The aspects of Australian experience is displayed in the poems ‘Widower in the Country’ and ‘South of my Days’ through the themes of loss

The aspects of Australian experience is displayed in the poems ‘Widower in the Country’ and ‘South of my Days’ through the themes of loss, isolation and the relationship with the land. Both these texts are linked thematically and use features of poetry to present this experience through strong imagery and symbolism.
‘Widower in the Country’ highlights how the painful effect of a loved one can make a person so distressed. Murray’s tone in this poem is both grief and loneliness. Through the theme of loss, this poem describes how repetitive life can be after the loss of someone close or a loved one. Murray’s portrayal of a strong feeling of grief and pain in the poem, brings out empathy and compassion from the reader by expressing just how lonely he feels after his wife had died. Through the use of multiple metaphors, ‘The Christmas paddocks aching in the heat/The windless trees, the nettles in the yard’, Murray slowly reveals to us his continuous suffering. These lines imitate his own feelings, he shows us how the widower is ‘aching’ from the memory of his wife. The ‘windless trees’ imply the feeling of death, the trees are still and lifeless. The ‘nettles’ induce the pain and burning he is feeling. The reader realises the deep, melancholy feeling the widower is going through and empathises, feeling what he feels.
Murray clearly outlines how much losing a loved one will make you suffer and hurt for a long time. The poem structure establishes the routine of morning, noon and evening that widows and widowers are forced to endure through the use of metaphors and enjambment. ‘For I get up late now’, the word ‘now’ has been placed to show how the widower has changed his demeanour. Murray reveals how tedious life can be without your loved ones. ‘I’ll get up soon, I’ll go outside’. The repetitive use of ‘I’ll’ emphasises a sense of loneliness and isolation, to the point where he feels that he doesn’t want to get out of bed. He feels that he can’t live without his wife.
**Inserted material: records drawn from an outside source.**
(** X4.  Whatever the feed, every result of [parse_rss_results] has a URL
    that is not empty. *)
Theorem parse_rss_results_urls_not_empty (env : environment) (rss_text : string) :
  Forall (fun r => res_url r <> "") (parse_rss_results env rss_text).
Proof.
  unfold parse_rss_results.
  destruct (feedparser_parse env rss_text) as [entries|x]; [|done].
  destruct (parse_entries entries []) as [results|x] eqn:Hrun; [|done].
  by eapply parse_entries_urls.
Qed.

(** X5.  When the loop can read every entry of the feed (each has a [link]
    element, and a title and a summary when the link is not empty), the
    results are the entries whose link is not empty, in the order of the
    feed, each with its title, link and summary; an entry with an empty link
    is skipped. *)
Theorem parse_rss_results_readable (env : environment) (rss_text : string)
    (entries : list entry) :
  feedparser_parse env rss_text = Return entries ->
  Forall (fun e => unreadable e = false) entries ->
  parse_rss_results env rss_text =
  map result_of (filter (fun e => has_link e = true) entries).
Proof.
  intros Hparse Hall. unfold parse_rss_results.
  rewrite Hparse. by rewrite (parse_entries_readable _ _ Hall).
Qed.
‘South of My Days’ deals with the nature of memory and the sense of nostalgia that it builds. There is imagery in the first stanza, ‘bony slopes’, which shows the devouring nature of the landscape and that Australia is a quite dry place. The stanza is finished with ‘and the old cottage lurches in for shelter’, which allows us to transition from the outside to the inside. The cottage becomes personified with the use of the word ‘lurches’, it somewhat hides itself inside the landscape. The blotch of green lichen shows how the nature of the landscape grows around and over the top of the cottage.
The second stanza introduces ‘old Dan’, a microcosm for Australian story telling culture, representing the way in which Australian society builds this nostalgia. The second stanza ends in ‘Seventy years are hived in him like old honey’. These experiences are what he holds as a sense of comfort and security. The imagery in ‘clutches round his bones’ again brings back that sense of comfort and security. In ‘South of My Days’, old Dan’s memories and experiences keep him warm and are meaningful, contrasting to ‘The Widower in The Country’ where his past and memories are painful.

Both Les Murray and Judith Wright’s use of symbolism and imagery delivers an understanding of their ideas of Australian experience and themes of loss, isolation and the relationship with the land, enhancing the deeper meaning of their work.